Je considère que c’est à la direction générale d’impulser ce changement, c’est elle qui peut faire évoluer les pratiques. Pour l’inciter à agir, nous insistons sur l’impact de la diversité et de l’inclusion sur les performances sociales et économiques de l’entreprise. Il y a un véritable intérêt “business” à s’engager sincèrement. Par exemple, une entreprise qui permet à ses salarié.e.s LGBTQ+ de s’assumer agit en faveur de leur épanouissement et de leur productivité.
Autre argument : dans le secteur de la Tech, nous assistons aujourd’hui à une véritable guerre des talents. Dans ces conditions, les entreprises se demandent comment faire pour attirer et retenir ce capital humain. Pour répondre à cette problématique, nous conseillons à nos clients de mettre en place une vraie culture d’inclusion, un environnement LGBTQ+ friendly. Puisqu’on sait que 75% des personnes en recherche d’emploi s’intéressent aux actions diversité et inclusion de leur futur employeur.
Orange et Ostrum Asset Management arrivent en première position de votre classement dans leurs catégories respectives (grands comptes/ETI pour la première, PME/start-up pour la seconde), quelles mesures ces deux entreprises ont-elles mises en place pour favoriser l’inclusion des personnes LGBTQ+ ?
Orange a commencé à prendre en compte l’identité de genre des personnes non binaires dans son processus de recrutement et dans ses documents RH. Cette démarche montre aux personnes concernées qu’elles ne sont pas invisibles, qu’elles comptent dans l’entreprise. Dans sa communication interne, le groupe met en avant le parcours de personnes LGBTQ+ pour rappeler que chez Orange, seules les compétences comptent.
Ostrum Asset Management mène une politique volontariste pour l’inclusion des personnes LGBTQ+. L’entreprise comme chacun des membres du Comex soutient le réseau interne LGBT+ du groupe « All Equals » (rattaché à Natixis). Ostrum AM a également intégré les sujets LGBTQ+ au parcours de sensibilisation suivi par l’ensemble de ses collaborateurs.
Selon vous, comment pourraient évoluer les conditions de travail des personnes LGBTQ+ ?

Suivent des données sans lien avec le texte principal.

(** * EIP-2771 toolkit: the EIP-712 hashing, signature record and batch model

    A shallow embedding of the Go package [eip2771toolkit] (its types,
    EIP-712 hashing, helpers and relayer) and the properties its specification
    states about it.

    Conventions.
    - [[]byte] is [list byte]; a Go [string] is a Rocq [string], whose
      characters are its bytes ([[]byte(s)] is [list_byte_of_string]).
    - A fixed array [[n]byte] ([common.Address], [Signature.R]) is a
      [Vector.t byte n], so its length is part of the type as in Go.
    - [uint64] is a [Z] with the wrap-around modulo 2^64 written out.
    - [*big.Int] is an [option Z] ([None] is the nil pointer).
    - A Go call that returns [(v, err)] returns an [outcome]; a run-time
      panic is the third outcome. *)

From Stdlib Require Import ZArith NArith List Bool Lia.
From Stdlib Require Import Strings.String Strings.Ascii Strings.Byte.
Set Warnings "-stdlib-vector".
From Stdlib Require Vectors.Vector.
Import ListNotations.

Local Open Scope Z_scope.

(** ** Slices *)

Module Slice.

Section Generic.
Context {A : Type}.

(** [make([]A, n)]: [n] zero values, [zero] being the zero value of [A]. *)
Definition make (zero : A) (n : nat) : list A := repeat zero n.

(** Go's builtin [copy(dst, src)]: the first [min (len dst) (len src)]
    elements of [dst] are overwritten, the rest of [dst] stays.  The result
    is the new contents of [dst]. *)
Fixpoint copy (dst src : list A) : list A :=
  match dst, src with
  | [], _ => []
  | d :: dst', [] => d :: dst'
  | _ :: dst', s :: src' => s :: copy dst' src'
  end.

(** The sub-slice [s[lo:hi]], for [lo <= hi <= len s]. *)
Definition slice (s : list A) (lo hi : nat) : list A :=
  firstn (hi - lo) (skipn lo s).

(** What [copy(dst[lo:hi], src)] leaves in [dst]. *)
Definition copy_into (dst : list A) (lo hi : nat) (src : list A) : list A :=
  firstn lo dst ++ copy (slice dst lo hi) src ++ skipn hi dst.

(** [dst[i] = v] for [i < len dst].  Go panics on an index out of range; the
    package only stores below the length it has just allocated, and here such
    a store would leave [dst] as it is. *)
Fixpoint store (dst : list A) (i : nat) (v : A) : list A :=
  match dst, i with
  | [], _ => []
  | _ :: dst', O => v :: dst'
  | d :: dst', S i' => d :: store dst' i' v
  end.

(** [copy(a[:], src)] where [a] is a fixed array. *)
Fixpoint vcopy {n : nat} (dst : Vector.t A n) (src : list A) : Vector.t A n :=
  match dst in Vector.t _ m return Vector.t A m with
  | Vector.nil _ => Vector.nil _
  | Vector.cons _ d _ dst' =>
      match src with
      | [] => Vector.cons _ d _ dst'
      | s :: src' => Vector.cons _ s _ (vcopy dst' src')
      end
  end.

End Generic.

End Slice.

(** ** Bytes *)

Module Bytes.

Definition byte_of_N (n : N) : byte :=
  match Byte.of_N (n mod 256) with
  | Some b => b
  | None => x00
  end.

Definition byte_of_Z (z : Z) : byte := byte_of_N (Z.to_N (z mod 256)).

Definition Z_of_byte (b : byte) : Z := Z.of_N (Byte.to_N b).

(** [make([]byte, n)]. *)
Definition make (n : nat) : list byte := Slice.make x00 n.

(** Big-endian digits: the [n] low base-256 digits of [v], most significant
    first. *)
Fixpoint be_bytes (n : nat) (v : Z) : list byte :=
  match n with
  | O => []
  | S n' => be_bytes n' (v / 256) ++ [byte_of_Z v]
  end.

Actuellement, les lignes bougent et la communauté LGBTQ+ est plus visible aussi bien dans l’entreprise que dans les médias. Cependant, la réalité n’est pas si simple. Dans l’entreprise, 22% des employé.e.s ont fait l’expérience ou ont été témoins de LGBTQphobie. Dans la société, les violences homophobes et transphobes sont encore quasi-quotidiennes. Pour lutter contre ces violences et discriminations, les entreprises qui s’engagent doivent servir de modèle et faire la promotion des actions mises en place en donnant des exemples concrets.
Pour relativiser ce constat : aujourd’hui, il est sûrement plus facile d’affirmer son orientation sexuelle ou son identité de genre dans certains environnements professionnels. Nous espérons que les secteurs les plus évolués sur ces sujets vont influencer tous les autres. Et nous observons déjà que de plus en plus d’entreprises prennent conscience qu’il y a un sujet, qu’il y a des actions à mener. Les entreprises qui “prennent conscience” de cette réalité seront celles qui passeront bientôt à l’action. Reste encore à éduquer, sensibiliser pour que les responsables RH comme les directions générales se sentent légitimes pour agir sur ces sujets d’inclusion.